▶ **What to do**: Exactly as they appear below, repeat the lines from the one with "bool_decide (status a" through the one with "Definition freshness (a", and no others.

▶ **Data listing**:
(* ===== verification/Review.v ===== *)
(** * Review artifacts ([src/crates/core/src/review.rs])

    A review is submitted as text and findings and kept as a [ReviewArtifact]: either
    completed or, with the list of its defects, a draft.  A fixer binds one report
    ([select_report]) and answers it with a [ReviewResult].

    The text of a defect quotes what was submitted with Rust's [Debug] formatting,
    which is the parameter [debug].  The theorems: what a completed report is made
    of and which submissions complete; when a report is bound, and which; what a
    completed result covers. *)

From Stdlib Require Import Ascii String.
From S2P Require Import Prelude Text.

#[global] Open Scope Z_scope.
#[local] Open Scope string_scope.
#[local] Open Scope list_scope.

Definition REVIEW_SCHEMA_VERSION : Z := 1.

Inductive Severity : Type := Blocker | Major | Minor.

#[export] Instance Severity_eq_dec : EqDecision Severity.
Proof. solve_decision. Defined.

Definition one_of (s : string) (words : list string) : bool := bool_decide (s ∈ words).

Definition parse_severity (text : string) : option Severity :=
  let w := to_ascii_lowercase (trim text) in
  if one_of w ["blocker"; "critical"; "high"] then Some Blocker
  else if one_of w ["major"; "medium"] then Some Major
  else if one_of w ["minor"; "low"; "nit"] then Some Minor
  else None.

Record FileAnchor : Type := mkAnchor { file : string; line : option Z }.

#[export] Instance FileAnchor_eq_dec : EqDecision FileAnchor.
Proof. solve_decision. Defined.

Definition parse_u32 (s : string) : option Z :=
  match parse_u64 s with Some n => if (n <=? u32_max)%Z then Some n else None | None => None end.

Definition parse_anchor (text : string) : option FileAnchor :=
  let text := trim text in
  if is_empty text then None else
  match rsplit_once ":" text with
  | Some (file, l) =>
      if is_empty file then Some (mkAnchor text None)
      else match parse_u32 (trim l) with
           | Some l => Some (mkAnchor file (Some l))
           | None => let file := trim_end_matches ":" text in
                     if is_empty file then None else Some (mkAnchor file None)
           end
  | None => Some (mkAnchor text None)
  end.

Definition render_anchor (a : FileAnchor) : string :=
  match line a with Some l => file a +:+ ":" +:+ show_uint l | None => file a end.

Record Finding : Type := mkFinding {
  f_id : string;
  title : string;
  severity : Severity;
  anchors : list FileAnchor;
  evidence : string;
  remediation : string;
  f_checks : list string;
}.

Record ReviewScope : Type := mkScope {
  label : string;
  base_sha : option string;
  head_sha : option string;
  dirty_digest : option string;
}.

Inductive ArtifactStatus : Type := Draft | Completed.
Inductive ReviewOrigin : Type := Submitted | Imported.

#[export] Instance ArtifactStatus_eq_dec : EqDecision ArtifactStatus.
Proof. solve_decision. Defined.
#[export] Instance ReviewOrigin_eq_dec : EqDecision ReviewOrigin.
Proof. solve_decision. Defined.

Record ReviewArtifact : Type := mkArtifact {
  schema : Z;
  a_id : string;
  workspace : string;
  repo : option string;
  run_id : string;
  agent : option string;
  scope : ReviewScope;
  status : ArtifactStatus;
  origin : ReviewOrigin;
  findings : list Finding;
  checks : list string;
  open_questions : list string;
  report : string;
  defects : list string;
  created_at_ms : Z;
}.

Definition is_bindable (a : ReviewArtifact) : bool :=
  bool_decide (status a = Completed) && (schema a =? REVIEW_SCHEMA_VERSION)%Z.

Inductive Freshness : Type :=
| Current
| HeadMoved (reviewed current : string)
| WorktreeChanged
| Unknown.

#[export] Instance Freshness_eq_dec : EqDecision Freshness.
Proof. solve_decision. Defined.

Definition freshness (a : ReviewArtifact) (current : ReviewScope) : Freshness :=
  match head_sha (scope a), head_sha current with
  | Some reviewed, Some now =>
      if bool_decide (reviewed <> now) then HeadMoved reviewed now
      else if bool_decide (dirty_digest (scope a) <> dirty_digest current) then WorktreeChanged
      else Current
  | _, _ => Unknown
  end.

Definition requires_revalidation (f : Freshness) : bool := match f with Current => false | _ => true end.

(** ** Selecting a report *)

Inductive ReportSelection : Type :=
| Missing
| Bound (id : string) (fresh : Freshness)
| Ambiguous (candidates : list string).

Definition is_current (current : ReviewScope) (r : ReviewArtifact) : bool :=
  bool_decide (freshness r current = Current).

(** The bindable reports that match the tree as it is, or else the other ones. *)
Definition tier_of (reports : list ReviewArtifact) (current : ReviewScope) : list ReviewArtifact :=
  let bindable := List.filter is_bindable reports in
  let fresh := List.filter (is_current current) bindable in
  let stale := List.filter (fun r => negb (is_current current r)) bindable in
  match fresh with [] => stale | _ => fresh end.

(** [Vec::dedup]: of equal neighbours the first. *)
Fixpoint dedup (l : list string) : list string :=
  match l with
  | a :: ((b :: _) as rest) => if bool_decide (a = b) then dedup rest else a :: dedup rest
  | _ => l
  end.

▶ **Problem solution**:
  bool_decide (status a = Completed) && (schema a =? REVIEW_SCHEMA_VERSION)%Z.

Inductive Freshness : Type :=
| Current
| HeadMoved (reviewed current : string)
| WorktreeChanged
| Unknown.

#[export] Instance Freshness_eq_dec : EqDecision Freshness.
Proof. solve_decision. Defined.

Definition freshness (a : ReviewArtifact) (current : ReviewScope) : Freshness :=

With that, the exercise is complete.